軍事大国への大転換を許さない-「安保3文書」閣議決定の撤回を求めます

2022年12月18日
緑の党グリーンズジャパン運営委員会

 12月16日、岸田内閣は「安全保障関連3文書」を改定し、閣議決定しました。歴代政権が憲法違反としてきた敵基地攻撃能力(「反撃能力」)の保有、長射程巡航ミサイル「トマホーク」の大量配備などを明記し、来年度から5年間の防衛費の大幅増額(約43兆円)、「重要な政策手段」としての武器の積極輸出なども盛り込んでいます。
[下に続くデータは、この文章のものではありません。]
Lemma div_zero_pos maxv :
  (0 <? maxv)%float = true -> (zero / maxv)%float = zero.
Proof.
  intros H. rewrite ltb_spec in H. apply Prim2SF_inj. rewrite div_spec.
  change (Prim2SF 0) with (S754_zero false) in H.
  change (Prim2SF zero) with (S754_zero false).
  destruct (Prim2SF maxv) as [[|]|[|]| |[|] mx ex]; try discriminate;
    reflexivity.
Qed.

(** X24: in the chart, which is drawn when the largest sum is above zero, a
    month without expenses gets an empty bar. *)
Theorem month_without_expenses_has_no_bar (maxv : float) :
  (0 <? maxv)%float = true -> bar_len maxv zero = Some 0.
Proof.
  intros H. unfold bar_len. rewrite (div_zero_pos maxv H).
  vm_compute. reflexivity.
Qed.

Lemma month_without_expenses_has_no_bar_witness :
  bar_len 120.5%float zero = Some 0.
Proof.
  apply month_without_expenses_has_no_bar. vm_compute. reflexivity.
Defined.

(** ** The length of a written line *)

Lemma length_uint_chars u :
  length (uint_chars u) = Decimal.nb_digits u.
Proof. induction u; cbn [uint_chars length Decimal.nb_digits]; congruence. Qed.

Lemma uint_val_lower d : forall a,
  0 <= a -> a * 10 ^ Z.of_nat (Decimal.nb_digits d) <= uint_val a d.
Proof.
  induction d; intros a Ha; cbn [uint_val Decimal.nb_digits];
    try (rewrite Nat2Z.inj_succ, Z.pow_succ_r by lia;
         etransitivity; [|apply IHd; lia];
         pose proof (Z.pow_pos_nonneg 10 (Z.of_nat (Decimal.nb_digits d))
                       ltac:(lia) ltac:(lia)); nia).
  cbn. lia.
Qed.

Lemma to_uint_normal n : Decimal.unorm (N.to_uint n) = N.to_uint n.
Proof.
  pose proof (DecimalN.Unsigned.to_of (N.to_uint n)) as H.
  rewrite DecimalN.Unsigned.of_to in H. now symmetry.
Qed.

Lemma unorm_head u r : Decimal.unorm u = u -> u = Decimal.D0 r -> r = Decimal.Nil.
Proof.
  intros Hu ->. rewrite DecimalFacts.unorm_D0 in Hu. unfold Decimal.unorm in Hu.
  destruct (Decimal.nzhead r) eqn:E; try congruence.
  exfalso. subst. exact (DecimalFacts.nzhead_nonzero _ _ E).
Qed.

(** A number below [10 ^ k] is printed with at most [k] digits. *)
Lemma length_print_u n k :
  0 <= n < 10 ^ Z.of_nat k -> (1 <= k)%nat -> (length (print_u n) <= k)%nat.
Proof.
  intros Hn Hk. unfold print_u. rewrite length_uint_chars.
  pose proof (uint_val_to_uint (Z.to_N n)) as Hv. rewrite Z2N.id in Hv by lia.
  pose proof (to_uint_normal (Z.to_N n)) as Hu.
  destruct (N.to_uint (Z.to_N n)) as [|r|r|r|r|r|r|r|r|r|r] eqn:E;
    cbn [Decimal.nb_digits]; [lia|..].
  1:{ rewrite (unorm_head _ r Hu eq_refl). cbn. lia. }
  all: cbn [uint_val] in Hv;
    match type of Hv with
    | uint_val ?a ?r' = _ =>
        pose proof (uint_val_lower r' a ltac:(lia)) as Hl;
        assert (Hp : 10 ^ Z.of_nat (Decimal.nb_digits r') < 10 ^ Z.of_nat k)
          by (pose proof (Z.pow_pos_nonneg 10 (Z.of_nat (Decimal.nb_digits r'))
                            ltac:(lia) ltac:(lia)); nia);
        apply Z.pow_lt_mono_r_iff in Hp; lia
    end.
Qed.

Lemma digits2_pos_bound m : Zpos m < 2 ^ Zpos (SpecFloat.digits2_pos m).
Proof.
  induction m as [m IH|m IH|]; cbn [SpecFloat.digits2_pos].
  - rewrite Pos2Z.inj_succ, Z.pow_succ_r by lia. lia.
  - rewrite Pos2Z.inj_succ, Z.pow_succ_r by lia. lia.
  - reflexivity.
Qed.

(** The mantissa and the exponent of a double. *)
Lemma double_bounded x s m e :
  Prim2SF x = S754_finite s m e -> Zpos m < 2 ^ 53 /\ e <= 971.
Proof.
  intros E. pose proof (Prim2SF_valid x) as Hv. rewrite E in Hv.
  unfold valid_binary, bounded, canonical_mantissa, fexp, emin in Hv.
  apply andb_prop in Hv as [Hc He].
  apply Z.leb_le in He.
  apply Z.eqb_eq in Hc.
  unfold FloatOps.prec, FloatOps.emax in *.
  pose proof (digits2_pos_bound m) as Hd.
  split; [|lia].
  eapply Z.lt_le_trans; [exact Hd|].
  apply Z.pow_le_mono_r; lia.
Qed.

Lemma hundredths_bound m e :
  Zpos m < 2 ^ 53 -> e <= 948 ->
  0 <= hundredths m e /\ hundredths m e / 100 < 2 ^ 1001.
Proof.
  intros Hm He. unfold hundredths.
  destruct (Z.leb_spec 0 e) as [H0|H0].
  - pose proof (Z.pow_pos_nonneg 2 e ltac:(lia) H0) as Hp.
    split; [apply Z.mul_nonneg_nonneg; [apply Z.mul_nonneg_nonneg|]; lia|].
    rewrite Z.div_mul by lia.
    replace 1001 with (53 + 948) by reflexivity.
    rewrite Z.pow_add_r by lia.
    pose proof (Z.pow_le_mono_r 2 e 948 ltac:(lia) He) as Hle.
    generalize dependent (2 ^ 948). generalize dependent (2 ^ 53).
    generalize dependent (2 ^ e). intros R HR Q HQ P HP.
    apply Z.le_lt_trans with (Zpos m * P).
    + apply Z.mul_le_mono_nonneg_l; lia.
    + apply Z.mul_lt_mono_pos_r; lia.
  - assert (Hd : 2 <= 2 ^ (- e)).
    { replace 2 with (2 ^ 1) at 1 by reflexivity.
      apply Z.pow_le_mono_r; lia. }
    generalize dependent (2 ^ (- e)). intros d Hd.
    assert (Hq : 0 <= Zpos m * 100 / d <= Zpos m * 100).
    { split; [apply Z.div_pos; lia|].
      apply Z.div_le_upper_bound; [lia|]. nia. }
    assert (Hr : 0 <= round_half_even (Zpos m * 100) d <= Zpos m * 100 + 1).
    { unfold round_half_even.
      destruct (2 * ((Zpos m * 100) mod d) ?= d);
        [destruct (Z.even _)|..]; lia. }
    split; [lia|].
    apply Z.le_lt_trans with (Zpos m * 100 + 1).
    + etransitivity; [|apply Hr].
      apply Z.div_le_upper_bound; lia.
    + apply Z.lt_trans with (2 ^ 61).
      * replace (2 ^ 61) with (2 ^ 53 * 256) by reflexivity. lia.
      * apply Z.pow_lt_mono_r; [reflexivity|discriminate|reflexivity].
Qed.

Lemma length_two_digits n : 0 <= n < 100 -> (length (two_digits n) <= 2)%nat.
Proof.
  intros Hn. unfold two_digits. destruct (Z.ltb_spec n 10).
  - cbn [length]. apply le_n_S. apply length_print_u; [|lia].
    change (10 ^ Z.of_nat 1) with 10. lia.
  - apply length_print_u; [|lia]. change (10 ^ Z.of_nat 2) with 100. lia.
Qed.

(** [%.2f] of an amount from zero to below 2^1000 takes at most 305
    characters. *)
Lemma length_fmt_2f a :
  (0 <=? a)%float = true -> (a <? short_amount)%float = true ->
  (length (fmt_2f a) <= 305)%nat.
Proof.
  intros H0 Hs. rewrite leb_spec in H0. rewrite ltb_spec in Hs.
  change (Prim2SF 0) with (S754_zero false) in H0.
  change (Prim2SF short_amount)
    with (S754_finite false 4503599627370496 948) in Hs.
  unfold fmt_2f. destruct (Prim2SF a) as [[|]|[|]| |[|] m e] eqn:E;
    try discriminate; try (vm_compute; lia).
  destruct (double_bounded a _ _ _ E) as [Hm _].
  assert (He : e <= 948).
  { clear - Hs. unfold SFltb, SFcompare in Hs.
    destruct (Z.compare_spec e 948); try discriminate; lia. }
  destruct (hundredths_bound m e Hm He) as [Hh Hq].
  cbn [sign_chars app]. rewrite length_app. cbn [length].
  pose proof (length_two_digits (hundredths m e mod 100)
                (Z.mod_pos_bound _ 100 eq_refl)) as H2.
  assert (H1 : (length (print_u (hundredths m e / 100)) <= 302)%nat).
  { apply length_print_u; [|clear; lia].
    split; [apply Z.div_pos; [exact Hh|reflexivity]|].
    eapply Z.lt_trans; [exact Hq|]. apply Z.ltb_lt. vm_compute. reflexivity. }
  clear - H1 H2. lia.
Qed.

Lemma length_print_d z k :
  0 <= z < 10 ^ Z.of_nat k -> (1 <= k)%nat -> (length (print_d z) <= k)%nat.
Proof.
  intros Hz Hk. unfold print_d. destruct (Z.ltb_spec z 0); [lia|].
  now apply length_print_u.
Qed.

Lemma stored_fits_line t :
  tx_stored t = true -> (tx_amount t <? short_amount)%float = true ->
  fits_line t.
Proof.
  intros Hst Hs. apply tx_stored_facts in Hst
    as (Hc & _ & Hn & _ & Hv & H0 & _).
  apply valid_date_range in Hv as (Hy & Hm & Hd).
  unfold fits_line. apply Nat.ltb_lt.
  unfold tx_line, fprintf_record.
  repeat (rewrite length_app; cbn [length]).
  pose proof (length_print_d (tx_y t) 4
                ltac:(change (10 ^ Z.of_nat 4) with 10000; lia) ltac:(lia)).
  pose proof (length_print_d (tx_m t) 2
                ltac:(change (10 ^ Z.of_nat 2) with 100; lia) ltac:(lia)).
  pose proof (length_print_d (tx_d t) 2
                ltac:(change (10 ^ Z.of_nat 2) with 100; lia) ltac:(lia)).
  pose proof (length_print_d (TxType_int (tx_type t)) 1
                ltac:(change (10 ^ Z.of_nat 1) with 10;
                      destruct (tx_type t); cbn; lia) ltac:(lia)).
  pose proof (length_cstr (tx_category t)).
  pose proof (length_cstr (tx_note t)).
  pose proof (length_fmt_2f _ H0 Hs).
  unfold STR_LEN, NOTE_LEN, LINE_LEN in *. lia.
Qed.

Lemma file_lines_serialize st : forall rounds,
  Forall (fun t => tx_stored t = true /\ fits_line t) st ->
  (length (serialize st) <= rounds)%nat ->
  file_lines rounds (serialize st) = map tx_line st.
Proof.
  induction st as [|t st IH]; intros rounds Hst Hr.
  - now destruct rounds.
  - inversion Hst as [|? ? [Ht Hf] Hst']; subst.
    unfold serialize in *. cbn [flat_map map] in *.
    rewrite length_app in Hr. pose proof (tx_line_nonempty t).
    destruct rounds as [|k]; [lia|]. cbn [file_lines].
    rewrite (fgets_stored t _ Ht Hf). f_equal. apply IH; [assumption|lia].
Qed.

(** X25: a record of a store the program can hold whose amount is below
    2^1000 is written as a line of at most 511 characters, which the buffer
    of the loader takes whole; when all amounts are so, the saved file is
    read back as one line per record. *)
Theorem short_amounts_fit_the_line (st : store) :
  reachable st ->
  Forall (fun t => (tx_amount t <? short_amount)%float = true) st ->
  Forall fits_line st
  /\ file_lines (length (serialize st)) (serialize st) = map tx_line st.
Proof.
  intros Hr Hs. destruct (reachable_stored st Hr) as [Hst _].
  assert (Hf : Forall (fun t => tx_stored t = true /\ fits_line t) st).
  { rewrite Forall_forall in *. intros t Ht. split; [now apply Hst|].
    apply stored_fits_line; auto. }
  split.
  - rewrite Forall_forall in *. intros t Ht. now apply Hf.
  - now apply file_lines_serialize.
Qed.

Lemma short_amounts_fit_the_line_witness :
  file_lines (length (serialize three_store)) (serialize three_store)
  = map tx_line three_store.
Proof.
  refine (proj2 (short_amounts_fit_the_line three_store _ _)).
  - apply reach_add_all. vm_compute. reflexivity.
  - repeat constructor.
Defined.

(** X26: the buffer of the loader is too short for the longest record that
    [add_transaction] accepts: with a category of 63 characters, a note of
    127 and an amount of 1e308 the written line has more than 511
    characters, and the store saved and loaded again is not the store that
    was saved, although the amount comes back from its text. *)
Theorem longest_record_is_cut_when_loaded :
  exists e,
    entry_read e = true
    /\ fst (add_transaction [] e) = Added
    /\ two_decimal (in_amount e)
    /\ ~ Forall fits_line (snd (add_transaction [] e))
    /\ load_from_file
         (snd (save_to_file true (snd (add_transaction [] e)))) []
       <> (1, snd (add_transaction [] e)).
Proof.
  exists long_entry.
  split; [vm_compute; reflexivity|].
  split; [vm_compute; reflexivity|].
  split; [vm_compute; reflexivity|].
  split.
  - intros H.
    assert (E : existsb (fun t => negb (length (tx_line t) <? LINE_LEN)%nat)
                  (snd (add_transaction [] long_entry)) = true)
      by (vm_compute; reflexivity).
    apply existsb_exists in E as (t & Ht & E).
    rewrite Forall_forall in H. specialize (H t Ht). unfold fits_line in H.
    rewrite H in E. discriminate.
  - intros H.
    assert (E : map (fun t => length (tx_note t))
                  (snd (load_from_file
                          (snd (save_to_file true
                                  (snd (add_transaction [] long_entry)))) []))
                = map (fun t => length (tx_note t))
                    (snd (add_transaction [] long_entry)))
      by (rewrite H; reflexivity).
    vm_compute in E. discriminate.
Qed.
 北朝鮮や中国の「脅威」、ロシアのウクライナ侵攻などに対する市民の不安に乗じ、憲法の下でまがりなりにも維持されてきた「専守防衛」「平和主義」など日本の安全保障の柱を根本から崩すもので、名実ともに「軍事大国」への大転換です。
 「反撃」の定義も曖昧で、一内閣の恣意的な判断で戦争が開始されることも現実のものとなり得ます。また、すでに安倍政権下で強行された集団的自衛権の行使容認を根拠として、米軍への武力攻撃を契機に、その相手国に対し日本が敵基地攻撃を行うことさえ可能となります。これは、憲法や国際法に違反する明らかな先制攻撃と言わざるを得ません。
 これまで、憲法の平和主義と、かろうじて守られてきた抑制的な軍事力は、周辺諸国との一定の信頼関係の維持に寄与してきました。しかし今回の大転換は、間違いなく周辺諸国にとって脅威となり、日本が敵視する国々の軍事力強化を逆に進めることになります。これらは国内外の平和や安定にとってむしろ大きなリスクです。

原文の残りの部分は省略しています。